*** Block opens ***
(* ===== verification/EventMgr.v ===== *)
(** * Events (server/core/event_mgr.c)

    The event manager as programs of table calls.  Pointers are never NULL here;
    strings are byte lists without their NUL. *)

From stdpp Require Import base tactics numbers list gmap.
From Stdlib Require Import ZArith Lia.
From S2P Require Import Prelude Types Utils Float32 Calls.

#[local] Open Scope Z_scope.
#[local] Open Scope etp_scope.

Definition seat_record_of (event_id row snum : Z) : seat_record :=
  {| s_seat_id := 0; s_event_id := event_id; s_row_label := u8 (65 + row); s_seat_number := snum;
     s_status := SEAT_AVAILABLE; s_booked_by := 0; s_is_deleted := 0; s_pad := zeros 15 |}.

(** The two loops over rows and seats, as the list of their records. *)
Definition event_seats (event_id total_rows seats_per_row : Z) : list seat_record :=
  row ← seqZ 0 total_rows; snum ← seqZ 1 seats_per_row; [seat_record_of event_id row snum].

Fixpoint insert_seats (seats : list seat_record) (seats_created : Z) : prog Z :=
  match seats with
  | [] => Ret seats_created
  | s :: rest => rc <- Insert Seats s; insert_seats rest (match rc with inl _ => seats_created + 1 | inr _ => seats_created end)
  end.

Definition event_record_of (name venue date time_str : bytes) (organizer_id total_rows seats_per_row price : Z) : event_record :=
  {| e_event_id := 0; e_name := strlcpy_field name 64; e_venue := strlcpy_field venue 64;
     e_event_date := strlcpy_field date 11; e_event_time := strlcpy_field time_str 6;
     e_organizer_id := organizer_id; e_total_rows := total_rows; e_seats_per_row := seats_per_row;
     e_price := price; e_status := EVENT_ACTIVE; e_is_deleted := 0; e_pad := zeros 29 |}.

Definition event_mgr_create_event (name venue date time_str : bytes) (organizer_id total_rows seats_per_row price : Z)
    : prog (res Z) :=
  if negb (f32_isfinite price) || f32_negative price then Ret (inr ETP_ERR_INVALID_ARG)
  else if (total_rows =? 0) || (MAX_SEAT_ROWS <? total_rows) then Ret (inr ETP_ERR_INVALID_ARG)
  else if (seats_per_row =? 0) || (MAX_SEATS_PER_ROW <? seats_per_row) then Ret (inr ETP_ERR_INVALID_ARG)
  else
    rc <- Insert Events (event_record_of name venue date time_str organizer_id total_rows seats_per_row price);
    match rc with
    | inr err => Ret (inr err)
    | inl event_id => bind (insert_seats (event_seats event_id total_rows seats_per_row) 0) (fun _ => Ret (inl event_id))
    end.

Definition event_mgr_get_event (event_id : Z) : prog (res event_record) := r <- Find Events event_id; Ret r.

Definition filter_active_events (evt : event_record) : bool := e_status evt =? EVENT_ACTIVE.

Definition event_mgr_list_events (max_results : Z) : prog (list event_record) :=
  rs <- Scan Events filter_active_events max_results; Ret rs.

Definition filter_by_event (target : Z) (seat : seat_record) : bool := s_event_id seat =? target.

Definition event_mgr_get_seats (event_id max_results : Z) : prog (list seat_record) :=
  rs <- Scan Seats (filter_by_event event_id) max_results; Ret rs.

Definition event_mgr_delete_event (event_id : Z) : prog etp_result_t := rc <- Delete Events event_id; Ret rc.

(** ** Creating an event *)

Definition add_seat (ts : tstate seat_record) (s : seat_record) : tstate seat_record :=
  TState (<[ts_next ts := set_key Seats (ts_next ts) s]> (ts_map ts)) (ts_next ts + 1).

(** The arguments event_mgr_create_event accepts. *)
Definition event_args_ok (total_rows seats_per_row price : Z) : Prop :=
  f32_isfinite price = true /\ f32_negative price = false /\
  1 <= total_rows <= MAX_SEAT_ROWS /\ 1 <= seats_per_row <= MAX_SEATS_PER_ROW.

Definition seat_at (event_id first seats_per_row row snum : Z) : seat_record :=
  {| s_seat_id := first + row * seats_per_row + (snum - 1); s_event_id := event_id; s_row_label := 65 + row;
     s_seat_number := snum; s_status := SEAT_AVAILABLE; s_booked_by := 0; s_is_deleted := 0; s_pad := zeros 15 |}.

Lemma add_seats l : forall ts, ts_next (foldl add_seat ts l) = ts_next ts + Z.of_nat (length l) /\
  forall id, ts_map (foldl add_seat ts l) !! id =
    if bool_decide (ts_next ts <= id < ts_next ts + Z.of_nat (length l))
    then set_key Seats id <$> l !! Z.to_nat (id - ts_next ts) else ts_map ts !! id.
Proof.
  induction l as [|s l IH]; intros ts; cbn [foldl length].
  - split; [lia|]. intros id. rewrite bool_decide_false by lia. done.
  - destruct (IH (add_seat ts s)) as [H1 H2]. rewrite H1. cbn [add_seat ts_next]. split; [lia|]. intros id. rewrite (H2 id).
    cbn [add_seat ts_next ts_map]. destruct (decide (id = ts_next ts)) as [->|Hne].
    + rewrite bool_decide_false, bool_decide_true by lia. rewrite lookup_insert_eq, Z.sub_diag. done.
    + rewrite lookup_insert_ne by done. case_bool_decide as Hd.
      * rewrite bool_decide_true by lia. replace (Z.to_nat (id - ts_next ts)) with (S (Z.to_nat (id - (ts_next ts + 1)))) by lia.
        done.
      * rewrite bool_decide_false by lia. done.
Qed.

Lemma insert_seats_alone {A} now l (f : Z -> prog A) Q : forall n w,
  alone now (tput Seats (foldl add_seat (w_seats w) l) w) (f (n + Z.of_nat (length l))) Q ->
  alone now w (bind (insert_seats l n) f) Q.
Proof.
  induction l as [|s l IH]; intros n w HQ; cbn [insert_seats bind].
  - cbn in HQ. rewrite Z.add_0_r in HQ. by destruct w.
  - eapply alone_call; [done|]. apply IH. replace (n + 1 + Z.of_nat (length l)) with (n + Z.of_nat (length (s :: l))) by (cbn; lia).
    exact HQ.
Qed.

(** The rows, one list each. *)
Definition seat_rows (id rows cols : Z) : list (list seat_record) :=
  (fun row => seat_record_of id row <$> seqZ 1 cols) <$> seqZ 0 rows.

Lemma event_seats_rows id rows cols : event_seats id rows cols = mjoin (seat_rows id rows cols).
Proof.
  unfold event_seats, seat_rows. rewrite list_join_bind, list_fmap_bind. apply list_bind_ext; [|done]. intros row. cbn.
  induction (seqZ 1 cols) as [|c l IH]; [done|]. cbn. by rewrite IH.
Qed.

Lemma seat_rows_length id rows cols : Forall (fun l => length l = Z.to_nat cols) (seat_rows id rows cols).
Proof. apply Forall_fmap, Forall_true. intros row. cbn. by rewrite length_fmap, length_seqZ. Qed.

Lemma event_seats_length id rows cols : length (event_seats id rows cols) = (Z.to_nat rows * Z.to_nat cols)%nat.
Proof.
  rewrite event_seats_rows, length_join, (sum_list_fmap_same (Z.to_nat cols)) by apply seat_rows_length.
  unfold seat_rows. by rewrite length_fmap, length_seqZ.
Qed.

Lemma event_seats_lookup id rows cols row snum : 0 <= row < rows -> 1 <= snum <= cols ->
  event_seats id rows cols !! Z.to_nat (row * cols + (snum - 1)) = Some (seat_record_of id row snum).
Proof.
  intros Hr Hs. rewrite event_seats_rows.
  replace (Z.to_nat (row * cols + (snum - 1))) with (Z.to_nat row * Z.to_nat cols + Z.to_nat (snum - 1))%nat by nia.
  apply (join_lookup_Some_same_length' (Z.to_nat cols)); [apply seat_rows_length|lia|].
  exists (seat_record_of id row <$> seqZ 1 cols). split; apply list_lookup_fmap_Some.
  - exists row. split; [done|]. apply lookup_seqZ. lia.
  - exists snum. split; [done|]. apply lookup_seqZ. lia.
Qed.

(** C14: creating an event with a finite, non-negative price, 1 to 26 rows and 1 to
    100 seats per row stores one active event under the next id with its strings
    cut to their fields, and exactly rows times seats-per-row available seats under
    consecutive new ids, row A first, numbered from 1; no other seat and no other
    table changes.  Any other argument is refused and nothing changes. *)
Theorem create_event_alone now w name venue date time_str org rows cols price : 0 <= rows -> 0 <= cols ->
  alone now w (event_mgr_create_event name venue date time_str org rows cols price) (fun r w' =>
    if bool_decide (event_args_ok rows cols price) then
      let id := ts_next (w_events w) in let first := ts_next (w_seats w) in
      r = inl id /\
      w_events w' = TState (<[id := set_key Events id (event_record_of name venue date time_str org rows cols price)]>
                             (ts_map (w_events w))) (id + 1) /\
      ts_next (w_seats w') = first + rows * cols /\
      (forall row snum, 0 <= row < rows -> 1 <= snum <= cols ->
         ts_map (w_seats w') !! (first + row * cols + (snum - 1)) = Some (seat_at id first cols row snum)) /\
      (forall k, ~ (first <= k < first + rows * cols) -> ts_map (w_seats w') !! k = ts_map (w_seats w) !! k) /\
      w_users w' = w_users w /\ w_bookings w' = w_bookings w /\ w_bseats w' = w_bseats w
    else r = inr ETP_ERR_INVALID_ARG /\ w' = w).
Proof.
  intros Hr Hc. unfold event_mgr_create_event.
  destruct (negb (f32_isfinite price) || f32_negative price) eqn:E1.
  { rewrite bool_decide_false; [done|]. intros (H1 & H2 & _). by rewrite H1, H2 in E1. }
  destruct ((rows =? 0) || (MAX_SEAT_ROWS <? rows)) eqn:E2.
  { rewrite bool_decide_false; [done|]. intros (_ & _ & H & _). lia. }
  destruct ((cols =? 0) || (MAX_SEATS_PER_ROW <? cols)) eqn:E3.
  { rewrite bool_decide_false; [done|]. intros (_ & _ & _ & H). lia. }
  apply orb_false_iff in E1 as [E1%negb_false_iff E1'].
  assert (Hargs : event_args_ok rows cols price) by (unfold event_args_ok; split_and!; done || lia).
  rewrite bool_decide_true by done. eapply alone_call; [done|]. apply insert_seats_alone.
  set (id := ts_next (tget Events w)). set (L := event_seats id rows cols).
  destruct (add_seats L (w_seats w)) as [H1 H2].
  assert (HL : Z.of_nat (length L) = rows * cols) by (unfold L; rewrite event_seats_length; lia).
  rewrite HL in H1, H2. split; [done|]. split; [done|]. split; [exact H1|]. split; [|split; [|done]].
  - intros row snum Hrow Hsn. change (ts_map (foldl add_seat (w_seats w) L) !! (ts_next (w_seats w) + row * cols + (snum - 1)) =
      Some (seat_at id (ts_next (w_seats w)) cols row snum)).
    rewrite H2, bool_decide_true by nia.
    replace (ts_next (w_seats w) + row * cols + (snum - 1) - ts_next (w_seats w)) with (row * cols + (snum - 1)) by lia.
    unfold L. rewrite event_seats_lookup by done. cbn [fmap option_fmap option_map]. f_equal. unfold seat_at, seat_record_of.
    cbn [set_key s_event_id s_row_label s_seat_number s_status s_booked_by s_is_deleted s_pad].
    unfold wrap. unfold MAX_SEAT_ROWS in E2. rewrite (Z.mod_small (65 + row)) by lia. done.
  - intros k Hk. change (ts_map (foldl add_seat (w_seats w) L) !! k = ts_map (w_seats w) !! k).
    by rewrite H2, bool_decide_false.
Qed.

Definition gig_name : bytes := [71; 105; 103].
Definition hall : bytes := [72; 97; 108; 108].

(** Two rows of two seats at 25.0 (1103626240 is its float). *)
Lemma create_event_alone_witness :
  event_args_ok 2 2 1103626240 /\
  alone 0 empty_world (event_mgr_create_event gig_name hall [] [] 3 2 2 1103626240) (fun r w' =>
    r = inl 1 /\ ts_next (w_seats w') = 5 /\
    ts_map (w_seats w') !! 4 = Some (seat_at 1 1 2 1 2)).
Proof.
  split; [unfold event_args_ok; split_and!; by vm_compute|].
  eapply alone_mono; [apply (create_event_alone 0 empty_world gig_name hall [] [] 3 2 2 1103626240); by vm_compute|].
  cbv beta zeta. intros r w'. rewrite bool_decide_true by (unfold event_args_ok; split_and!; by vm_compute).
  intros (-> & _ & Hn & Hs & _). split; [by vm_compute|]. split; [by rewrite Hn|]. apply (Hs 1 2); by vm_compute.
Defined.

(** A seat whose insertion fails is left out and the event is reported as created. *)
Example create_event_ignores_failed_seats :
  match run (event_mgr_create_event gig_name hall [] [] 3 2 2 1103626240) (Nat.eqb 2) 0 empty_world with
  | Some (r, w) => (r, (fun s => (s_row_label s, s_seat_number s)) <$> table_records Seats w)
  | None => (inr ETP_ERR_GENERIC, [])
  end = (inl 1, [(65, 1); (66, 1); (66, 2)]).
Proof. vm_compute. reflexivity. Qed.

(** One event with seats 1 to 4, at 25.0 (1103626240 is its float). *)
Definition venue : world :=
  match run (event_mgr_create_event gig_name hall [] [] 3 2 2 1103626240) no_faults 0 empty_world with
  | Some (_, w) => w
  | None => empty_world
  end.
*** Block closes ***
__WORK ITEM__. Beginning at the line with "(** ** Creating an event *)" and ending at the line with "1 <= total_rows", reproduce each line of the data above exactly, and add no other lines.

__THE COMPLETED TASK__.
(** ** Creating an event *)

Definition add_seat (ts : tstate seat_record) (s : seat_record) : tstate seat_record :=
  TState (<[ts_next ts := set_key Seats (ts_next ts) s]> (ts_map ts)) (ts_next ts + 1).

(** The arguments event_mgr_create_event accepts. *)
Definition event_args_ok (total_rows seats_per_row price : Z) : Prop :=
  f32_isfinite price = true /\ f32_negative price = false /\
  1 <= total_rows <= MAX_SEAT_ROWS /\ 1 <= seats_per_row <= MAX_SEATS_PER_ROW.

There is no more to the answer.